Algae were cultured as previously described77. Briefly, Ectocarpus strains Ec32, Ec25, Ec561, and Ec560 were grown in autoclaved natural seawater (NSW) with PES at 14 °C with the light intensity of 20 μmol photons m−2 s−1 (12 h light/12 h dark). The medium was changed every week. Before collection, algae were treated with antibiotics: Streptomycin (25 mg/L), Chloramphenicol (5 mg/L), and PenicillinG (100 mg/L) for three days to limit bacterial growth.

Hi-C

An in situ Hi-C protocol of plants78 was optimized for brown algae. Ectocarpus cultures were collected using a 40 µm filter and fixed in 2% (vol/vol) formaldehyde for 30 min at room temperature, and the cross-linking reaction was quenched with 400 mM glycine. Approximately 50 mg fixed algae suspended in 1 ml nuclei isolation buffer (0.1% triton X-100, 125 mM sorbitol, 20 mM potassium citrate, 30 mM MgCl2, 5 mM EDTA, 5 mM 2-mercaptoethanol, 55 mM HEPES at pH 7.5) with 1X protease-inhibitor in a 2 ml VK05 tube, then homogenized by Precellys Evolution beads homogenizer (Bertin technologies) with the following settings: 7800 rpm, 30 s each time, 20 s pause each grinding cycle, repeat 5 times. Over 1 million nuclei were isolated and digested overnight by Dpn II, DNA ends were labeled with biotin-14-dCTP, then ligated by T4 DNA ligase enzyme. The purified Hi-C DNA was sheared by covaries E220 evolution and libraries were prepared using the NEBNext Ultra II DNA Library Prep Kit (NEB, no. E7645), and the average size of the library was detected by bioanalyzer, the final library was sequenced with 150 bp paired-end reads on an Illumina HiSeq 3000 platform. Two biological replicates were performed for each strain.

Nanopore sequencing

High molecule weight (HMW) DNA of Ectocarpus male (Ec32) and female (Ec25) were isolated using OmniPrep™ kit (G-Biosciences) with slight modifications. 500 mg of fresh collected tissue was dried and resuspended in 1 ml lysis buffer, then homogenized using a Precellys mixer. Samples were incubated at 60 °C for 1 h with proteinase K, inversed every 15 min. HMW-gDNA was dried and eluted by 10 mM ph 8.0 Tris-HCl, and incubated at 55 °C for 30 min with 0.5 μL 10 mg/ml RNaseA. The concentration of HMW-gDNA was quantified using an Invitrogen Qubit 4 Fluorometer, and molecule size distributions were estimated using a FEMTO Pulse system (Agilent).

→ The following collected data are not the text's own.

Definition correct {W T} `{WrappedSerializable W, CodecLaws T, Fill W T} (env : Env) (w : W) (v : T) : Prop :=
  exists parts bs, serialize_wrapped w = Ok parts /\ serialize v = Ok bs /\ writes env parts bs.
Class MakerLaws (W T : Type) `{WrappedSerializable W, CodecLaws T, Fill W T} :=
  wrapped_correct : forall env (w : W) (v : T), fill env w = Some v -> fits v -> correct env w v.
Class ArgLaws (T : Type) `{CodecLaws T, ArgOf T} :=
  arg_correct : forall a (v : T), from_arg a = Some v -> arg_serialize a = serialize v /\ arg_length a = get_serialized_length v.

#[local] Instance bool_arg_laws : ArgLaws bool. Proof. by intros a v. Qed.
#[local] Instance u8_arg_laws : ArgLaws u8. Proof. by intros [] v [= ->]. Qed.
#[local] Instance u32_arg_laws : ArgLaws u32. Proof. by intros [] v [= ->]. Qed.
#[local] Instance icon_arg_laws : ArgLaws Icon. Proof. by intros [] v [= ->]. Qed.
#[local] Instance string_arg_laws : ArgLaws String. Proof. by intros [] v [= ->]. Qed.
#[local] Instance pairs_arg_laws : ArgLaws (list TagValue). Proof. by intros [] v [= ->]. Qed.

Lemma runtime_writes {T} `{ArgLaws T} env arg_name arg_type (v : T) : (a ← env_lookup env arg_name; from_arg a) = Some v -> fits v ->
  exists bs, serialize v = Ok bs /\ writes env [Runtime arg_name arg_type] bs.
Proof.
  intros (a & Ha & Hv)%bind_Some F. destruct (codec_round_trip v F) as (bs & E & _ & Hl & _).
  apply arg_correct in Hv as [Es El]. exists bs. split; [done|]. exists a, bs, []. rewrite app_nil_r.
  split_and!; [done|by rewrite Es|by rewrite El|done|done].
Qed.
Lemma static_writes env vec : writes env [Static vec] vec.
Proof. exists []. by rewrite app_nil_r. Qed.

#[local] Instance const_laws {T} `{ArgLaws T} : MakerLaws (MaybeConst T) T.
Proof.
  intros env [c|n t] v Hf F.
  - injection Hf as ->. destruct (codec_round_trip v F) as (bs & E & _). exists [Static bs], bs.
    split_and!; [|done|apply static_writes]. unfold serialize_wrapped, maybe_const_wrapped. by rewrite E.
  - destruct (runtime_writes env n t v Hf F) as (bs & E & Hw). by exists [Runtime n t], bs.
Qed.
#[local] Instance const_str_laws : MakerLaws MaybeConstStr String.
Proof.
  intros env [c|n t] v Hf F.
  - injection Hf as ->. destruct (codec_round_trip v F) as (bs & E & _). destruct F as (_ & _ & Hl).
    exists [Static bs], bs. split_and!; [|done|apply static_writes].
    unfold serialize_wrapped, maybe_const_str_wrapped. unfold serialize, string_codec in E. rewrite try_into_fits in E by done.
    cbn [mbind outcome_mbind outcome_bind] in E. rewrite (wrap_small 16) by (unfold is_u; lia).
    destruct (serialize (U16 _)) eqn:Eu; cbn [mbind outcome_mbind outcome_bind] in *; try discriminate E. by injection E as <-.
  - destruct (runtime_writes env n t v Hf F) as (bs & E & Hw). by exists [Runtime n t], bs.
Qed.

The sample was further cleaned and concentrated using AMPure XP SPRI paramagnetic beads (Beckman Colter) at a DNA: bead volume ratio of 1:0.6, followed by two washes using freshly prepared 70% ethanol and resuspension in 10 mM ph 8.0 Tris-HCl. 1 μg HMW-gDNA was used for nanopore library preparation and sequencing according to the standard protocol of the ONT Ligation Sequencing Kit (Nanopore, https://store.nanoporetech.com/eu/ligation-sequencing-kit110.html). Sequencing was performed on an ONT MinION Mk1B with three R9.4.1 flow cells.

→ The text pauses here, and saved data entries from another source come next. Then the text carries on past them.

Definition set_callStack (v : list QueueItem) (w : World) : World :=
  mkWorld v (webAPI w) (callbackQueue w) (microTaskQueue w) (output w)
    (status w) (uniqueId w) (scheduledEvents w)
    (hostTimers w) (nextHandle w) (nextRef w) (clock w).

Definition set_webAPI (v : list QueueItem) (w : World) : World :=
  mkWorld (callStack w) v (callbackQueue w) (microTaskQueue w) (output w)
    (status w) (uniqueId w) (scheduledEvents w)
    (hostTimers w) (nextHandle w) (nextRef w) (clock w).

Definition set_callbackQueue (v : list QueueItem) (w : World) : World :=
  mkWorld (callStack w) (webAPI w) v (microTaskQueue w) (output w)
    (status w) (uniqueId w) (scheduledEvents w)
    (hostTimers w) (nextHandle w) (nextRef w) (clock w).

Definition set_microTaskQueue (v : list QueueItem) (w : World) : World :=
  mkWorld (callStack w) (webAPI w) (callbackQueue w) v (output w)
    (status w) (uniqueId w) (scheduledEvents w)
    (hostTimers w) (nextHandle w) (nextRef w) (clock w).

Definition set_output (v : list string) (w : World) : World :=
  mkWorld (callStack w) (webAPI w) (callbackQueue w) (microTaskQueue w) v
    (status w) (uniqueId w) (scheduledEvents w)
    (hostTimers w) (nextHandle w) (nextRef w) (clock w).

Definition set_status (v : Status) (w : World) : World :=
  mkWorld (callStack w) (webAPI w) (callbackQueue w) (microTaskQueue w)
    (output w) v (uniqueId w) (scheduledEvents w)
    (hostTimers w) (nextHandle w) (nextRef w) (clock w).

Definition set_uniqueId (v : Z) (w : World) : World :=
  mkWorld (callStack w) (webAPI w) (callbackQueue w) (microTaskQueue w)
    (output w) (status w) v (scheduledEvents w)
    (hostTimers w) (nextHandle w) (nextRef w) (clock w).

Definition set_scheduledEvents (v : list ScheduledEvent) (w : World) : World :=
  mkWorld (callStack w) (webAPI w) (callbackQueue w) (microTaskQueue w)
    (output w) (status w) (uniqueId w) v
    (hostTimers w) (nextHandle w) (nextRef w) (clock w).

Definition set_hostTimers (v : gmap positive HostTimer) (w : World) : World :=
  mkWorld (callStack w) (webAPI w) (callbackQueue w) (microTaskQueue w)
    (output w) (status w) (uniqueId w) (scheduledEvents w)
    v (nextHandle w) (nextRef w) (clock w).

Definition set_nextHandle (v : positive) (w : World) : World :=
  mkWorld (callStack w) (webAPI w) (callbackQueue w) (microTaskQueue w)
    (output w) (status w) (uniqueId w) (scheduledEvents w)
    (hostTimers w) v (nextRef w) (clock w).

Definition set_nextRef (v : nat) (w : World) : World :=
  mkWorld (callStack w) (webAPI w) (callbackQueue w) (microTaskQueue w)
    (output w) (status w) (uniqueId w) (scheduledEvents w)
    (hostTimers w) (nextHandle w) v (clock w).

Definition set_clock (v : Z) (w : World) : World :=
  mkWorld (callStack w) (webAPI w) (callbackQueue w) (microTaskQueue w)
    (output w) (status w) (uniqueId w) (scheduledEvents w)
    (hostTimers w) (nextHandle w) (nextRef w) v.

(** The four item containers, as one tuple (for frame statements). *)
Definition containers (w : World) :
    list QueueItem * list QueueItem * list QueueItem * list QueueItem :=
  (callStack w, webAPI w, microTaskQueue w, callbackQueue w).

(* ===================================================================== *)
(** ** Browser primitives                                                 *)
(* ===================================================================== *)

(** [Date.now()] *)
Definition dateNow (w : World) : Z := clock w.

(** [setTimeout(closure, delay)]: a fresh handle, recorded as live. *)
Definition hostSetTimeout (t : HostTimer) (w : World) : handle * World :=
  let h := nextHandle w in
  (h, set_nextHandle (Pos.succ h) (set_hostTimers (<[h := t]> (hostTimers w)) w)).

(** [clearTimeout(h)]: the timer, if still live, will never fire. *)
Definition clearTimeout (h : handle) (w : World) : World :=
  set_hostTimers (delete h (hostTimers w)) w.

(** JS truthiness of an optional number ([if (event.startTime)]). *)
Definition truthy (n : option Z) : bool :=
  match n with
  | Some v => negb (v =? 0)
  | None => false
  end.

(* ===================================================================== *)
(** ** The page script                                                    *)
(* ===================================================================== *)

(** [getNextId], line 17: [return uniqueId++]. The increment is the exact
    one, which is what the page computes while the counter is below 2^53
    ([getNextId_exact]). *)
Definition getNextId (w : World) : Z * World :=
  (uniqueId w, set_uniqueId (uniqueId w + 1) w).

(** [output = [...output, line]] *)
Definition log (line : string) (w : World) : World :=
  set_output (output w ++ [line]) w.

(** [{ ...item, id: n }] for an [item] that may be [undefined]. *)
Definition spreadWithId (item : option QueueItem) (n : Z) : QueueItem :=
  match item with
  | Some q => mkQueueItem n (text q) (type q) (duration q)
  | None => mkQueueItem n None None None
  end.

(** [addToCallStack], line 48. *)
Definition addToCallStack (item : option QueueItem) (w : World) : World :=
  let '(n, w1) := getNextId w in
  set_callStack (callStack w1 ++ [spreadWithId item n]) w1.

(** [removeFromCallStack], line 52:
    [callStack.filter(item => item.text !== text)]. *)
Definition removeFromCallStack (txt : string) (w : World) : World :=
  set_callStack (filter (λ item, text item ≠ Some txt) (callStack w)) w.

(** The object literal [{ id: getNextId(), text, type, duration }]. *)
Definition newItem (txt : string) (ty : EventType) (dur : Z) (w : World)
    : QueueItem * World :=
  let '(n, w1) := getNextId w in
  (mkQueueItem n (Some txt) (Some ty) (Some dur), w1).

(** [scheduleEvent], line 56. *)
Definition scheduleEvent (cb : Callback) (delay : Z) (w : World) : World :=
  let r := nextRef w in
  let now := dateNow w in
  let '(h, w1) := hostSetTimeout (mkHostTimer r cb delay) w in
  let event := mkScheduledEvent r cb delay (Some h) (Some now) in
  set_scheduledEvents (scheduledEvents w1 ++ [event]) (set_nextRef (S r) w1).

(** One iteration of the [forEach] in [reset], on the browser side. *)
Definition cancelEvent (w : World) (e : ScheduledEvent) : World :=
  match timer e with
  | Some h => clearTimeout h w
  | None => w
  end.

(** [reset], line 21. *)
Definition reset (w : World) : World :=
  let w := set_status idle w in
  let w := set_callStack [] w in
  let w := set_webAPI [] w in
  let w := set_callbackQueue [] w in
  let w := set_microTaskQueue [] w in
  let w := set_output [] w in
  let w := foldl cancelEvent w (scheduledEvents w) in
  set_scheduledEvents [] w.

(** The object literal [colors] of [getEventColor], read at [type]; reading
    it at [undefined] finds nothing. *)
Definition colors (ty : option EventType) : option string :=
  match ty with
  | Some ty_fetch => Some "bg-blue-100"
  | Some ty_setTimeout => Some "bg-green-100"
  | Some ty_DOM => Some "bg-yellow-100"
  | Some ty_promise => Some "bg-purple-100"
  | Some ty_requestAnimationFrame => Some "bg-pink-100"
  | Some ty_database => Some "bg-orange-100"
  | Some ty_imageLoad => Some "bg-teal-100"
  | None => None
  end.

(** [a || b] on an optional string: [undefined] and the empty string are
    falsy. *)
Definition orElse (a : option string) (b : string) : string :=
  match a with
  | Some s => if decide (s = "") then b else s
  | None => b
  end.

(** [getEventColor], line 35, as the template calls it:
    [getEventColor(item.type)]. *)
Definition getEventColor (ty : option EventType) : string :=
  orElse (colors ty) "bg-white".

(** What the body of the [forEach] in [pauseExecution] does to the event
    object. *)
Definition pauseEvent (now : Z) (e : ScheduledEvent) : ScheduledEvent :=
  match timer e with
  | Some _ =>
      mkScheduledEvent (ref e) (callback e)
        (if truthy (startTime e)
         then Z.max 0 (remainingDelay e - (now - default 0 (startTime e)))
         else remainingDelay e)
        None (startTime e)
  | None => e
  end.

(** One iteration of the [forEach] in [pauseExecution]: the world so far
    and the events already visited, then the event being visited. *)
Definition pauseStep (acc : World * list ScheduledEvent) (e : ScheduledEvent)
    : World * list ScheduledEvent :=
  let '(w, seen) := acc in
  (cancelEvent w e, seen ++ [pauseEvent (dateNow w) e]).

(** [pauseExecution], line 71. *)
Definition pauseExecution (w : World) : World :=
  if decide (status w ≠ running) then w else
  let w := set_status paused w in
  let '(w, evs) := foldl pauseStep (w, []) (scheduledEvents w) in
  let w := set_scheduledEvents evs w in
  log "⏸️ Execution paused" w.

(** One iteration of the [forEach] in [resumeExecution]: the world so far
    and the events already visited, then the event being visited. *)
Definition resumeEvent (acc : World * list ScheduledEvent) (e : ScheduledEvent)
    : World * list ScheduledEvent :=
  let '(w, seen) := acc in
  match timer e with
  | None =>
      let '(h, w1) :=
        hostSetTimeout (mkHostTimer (ref e) (callback e) (remainingDelay e)) w in
      (w1, seen ++ [mkScheduledEvent (ref e) (callback e) (remainingDelay e)
                      (Some h) (Some (dateNow w1))])
  | Some _ => (w, seen ++ [e])
  end.

(** [resumeExecution], line 91. *)
Definition resumeExecution (w : World) : World :=
  if decide (status w ≠ paused) then w else
  let w := set_status running w in
  let '(w, evs) := foldl resumeEvent (w, []) (scheduledEvents w) in
  let w := set_scheduledEvents evs w in
  log "▶️ Execution resumed" w.

(** [callStack = [...callStack, fresh item]] with the item literal built
    first, as in [addToCallStack({ id: getNextId(), ... })]. *)
Definition pushCall (txt : string) (ty : EventType) (dur : Z) (w : World) : World :=
  let '(item, w1) := newItem txt ty dur w in
  addToCallStack (Some item) w1.

Definition pushWebAPI (txt : string) (ty : EventType) (dur : Z) (w : World) : World :=
  let '(item, w1) := newItem txt ty dur w in
  set_webAPI (webAPI w1 ++ [item]) w1.

Definition pushMicrotask (txt : string) (ty : EventType) (dur : Z) (w : World) : World :=
  let '(item, w1) := newItem txt ty dur w in
  set_microTaskQueue (microTaskQueue w1 ++ [item]) w1.

Definition pushCallback (txt : string) (ty : EventType) (dur : Z) (w : World) : World :=
  let '(item, w1) := newItem txt ty dur w in
  set_callbackQueue (callbackQueue w1 ++ [item]) w1.

(** [webAPI = webAPI.filter(item => item.type !== ty)] *)
Definition removeWebAPIByType (ty : EventType) (w : World) : World :=
  set_webAPI (filter (λ item, type item ≠ Some ty) (webAPI w)) w.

Re-assembly of genomes assisted by Nanopore and Hi-C

Base-calling was done by ONT Guppy v6.5.7 (--trim_adapters –trim_primers)(Wick et al., 2019). A de novo draft male genome assembly was generated based on Ec32 ONT data by the Canu assembler v2.2(genome Size = 220 m -pacbio-raw)(Koren et al., 2017), with three iterations of error correction by Pilon v1.2479. An additional scaffolding step was accomplished by ARCS v1.2.5 (z = 1500 m = 8-10000 s = 70 c = 3 l = 3 a = 0.3)80. As long read sequencing input, the original ONT read data was extended by the previous assembly31; the same strategy was used for the new Ectocarpus female draft chromosome 13 with Ec25 ONT reads only mapped to the male chromosome 13 and previous published female SDR scaffold.

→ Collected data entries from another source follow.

Ltac use_fields :=
  repeat match goal with
  | H : reg_set _ _ _ = Ok _ |- _ =>
      apply reg_set_fields in H; destruct H as (? & ? & ? & ? & ? & ?)
  | H : setFlags _ _ _ = Ok _ |- _ =>
      apply setFlags_fields in H; destruct H as (? & ? & ? & ? & ? & ? & ?)
  end.

Lemma arith_fields c i b c' :
  arith c i = Ok (b, c') ->
  PC c' = PC c /\ Err c' = Err c /\ Memory c' = Memory c
  /\ labels c' = labels c /\ prog c' = prog c
  /\ (HasSuffix (Op i) "S" = false -> Flags c' = Flags c).
Proof.
  unfold arith. intros H.
  apply bind_Ok in H. destruct H as ([[dst x] y] & _ & H).
  unfold Add64, Sub64 in H.
  split_bind H; use_fields; injection H as <- <-;
    repeat split; try congruence; intros Hs; auto; try congruence.
  all: match goal with F : _ -> Flags _ = _ |- _ => rewrite (F Hs) end; congruence.
Qed.

Lemma branch_fields c i b c' :
  branch c i = Ok (b, c') ->
  Flags c' = Flags c /\ Err c' = Err c /\ Memory c' = Memory c
  /\ labels c' = labels c /\ prog c' = prog c.
Proof.
  unfold branch. intros H.
  split_bind H; use_fields; injection H as <- <-; cbn; repeat split; congruence.
Qed.

Lemma memory_fields c r i b c' r' :
  memory c r i = Ok (b, c', r') ->
  PC c' = PC c /\ Flags c' = Flags c /\ Err c' = Err c
  /\ labels c' = labels c /\ prog c' = prog c
  /\ (memory_op (Op i) = false -> Memory c' = Memory c /\ r' = r).
Proof.
  unfold memory, memory_op. intros H.
  destruct (String.eqb (Op i) "STUR") eqn:E1;
    [|destruct (String.eqb (Op i) "LDUR") eqn:E2].
  - split_bind H; injection H as <- <- <-;
      repeat split; discriminate.
  - split_bind H; use_fields; injection H as <- <- <-;
      repeat split; try assumption; discriminate.
  - injection H as <- <- <-. repeat split.
Qed.

Lemma Step_fields c r b c' r' i :
  prog c !! Z.to_nat (PC c) = Some i -> Step c r = Ok (b, c', r') ->
  Err c' = Err c /\ labels c' = labels c /\ prog c' = prog c
  /\ (HasSuffix (Op i) "S" = false -> Flags c' = Flags c)
  /\ (memory_op (Op i) = false -> Memory c' = Memory c /\ r' = r).
Proof.
  intros Hi H. unfold Step in H.
  destruct (length (prog c) =? 0)%nat.
  { injection H as <- <- <-. repeat split. }
  rewrite Hi in H.
  apply bind_Ok in H. destruct H as ([ok c1] & Ha & H).
  apply arith_fields in Ha. destruct Ha as (A1 & A2 & A3 & A4 & A5 & A6).
  apply bind_Ok in H. destruct H as ([c2 r2] & Hb & H).
  injection H as <- <- <-.
  destruct ok.
  - injection Hb as <- <-. cbn. repeat split; auto.
  - apply bind_Ok in Hb. destruct Hb as ([ok2 c3] & Hb & H).
    apply branch_fields in Hb. destruct Hb as (B1 & B2 & B3 & B4 & B5).
    destruct ok2.
    + injection H as <- <-. repeat split; try congruence.
      intros Hs. rewrite B1. auto.
    + apply bind_Ok in H. destruct H as ([[ok3 c4] r4] & Hc & H).
      apply memory_fields in Hc.
      destruct Hc as (C1 & C2 & C3 & C4 & C5 & C6).
      assert (Hres : c2 = c4 \/ c2 = with_PC c4 (wrap64 (PC c4 + 1)))
        by (destruct ok3; injection H as <- <-; auto).
      assert (r2 = r4) as -> by (destruct ok3; by injection H as <- <-).
      assert (Err c2 = Err c4 /\ labels c2 = labels c4 /\ prog c2 = prog c4
              /\ Flags c2 = Flags c4 /\ Memory c2 = Memory c4) as (D1 & D2 & D3 & D4 & D5)
        by (destruct Hres as [->| ->]; repeat split).
      split; [congruence|]. split; [congruence|]. split; [congruence|].
      split.
      * intros Hs. rewrite D4, C2, B1. auto.
      * intros Hm. destruct (C6 Hm) as [E1 E2]. split; congruence.
Qed.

The Hi-C raw reads underwent a preprocessing step using Trimmomatic v.0.39 with a default setting to remove the adapters and other Illumina-specific sequences81. Subsequently, the clean reads were aligned draft genomes using a 3D de novo assembly (3D-DNA) pipeline, following82. The resulting Hi-C contact map, based on the initial chromosomal assembly, was visualized using Juicebox83. Juicebox also facilitated the manual adjustment of contig orientations and order along the chromosomes, based on the observed contacts. During this adjustment process, some incorrectly placed sequences were trimmed from the original contigs and reassembled with the appropriate ones. The orientation of the final chromosome name was corrected with the previous reference genome30. To refine the assembly, we employed TGS-GapCloser with error correction by racon v1.4.3, along with RFfiller utilizing ONT reads for gap filling84,85. Subsequently, an assessment of genome quality was conducted by Benchmarking Universal Single-Copy Orthologs (BUSCO)34 together with its eukaryote and stramenopiles databases in version odb10.

To be consistent with the V2 genome, we extracted the gapless 1.55 Mb female sex-determining region (SDR) of the female assembly and added it as a separate contig to the male genome (fSDR). This ‘reference’ assembly is the new Ectocarpus sp V5 reference genome.

To identify bacterial contamination in the genome assemblies, the newly assembled scaffolds were analyzed by kraken2 (version 2.1.3)86, blastn (version 2.13.0, nt database 2022-07-01)87 and blob tools (version 1.1.1)88. Hits identified by all three tools were considered, and corresponding contamination scaffolds were removed. During the contamination analyses, we removed two Hi-C scaffolds corresponding to the bacteria genera Paraglaciecola and Halomonas.

Hi-C data analysis

The Hi-C reads were processed using the Juicer pipeline89, and binning was performed at various sizes, including 2, 5, 10, 20, 50, 100, and 500 kb. The clean Hi-C data was mapped to its corresponding re-assembled reference genome (male or female Ectocarpus V5, Supplementary Fig. 1) using Bowtie290. During the alignment, the clean reads were aligned end-to-end, and spanning ligation junctions were trimmed at their 3’-end and realigned to Ectocarpus newly assembled genome. The resulting aligned reads from both fragment mates were then paired and stored in a paired-end BAM file. Invalid Hi-C reads, including discarding dangling-end reads, same-fragment reads, self-circled reads, and self-ligation reads, were removed from further analyses.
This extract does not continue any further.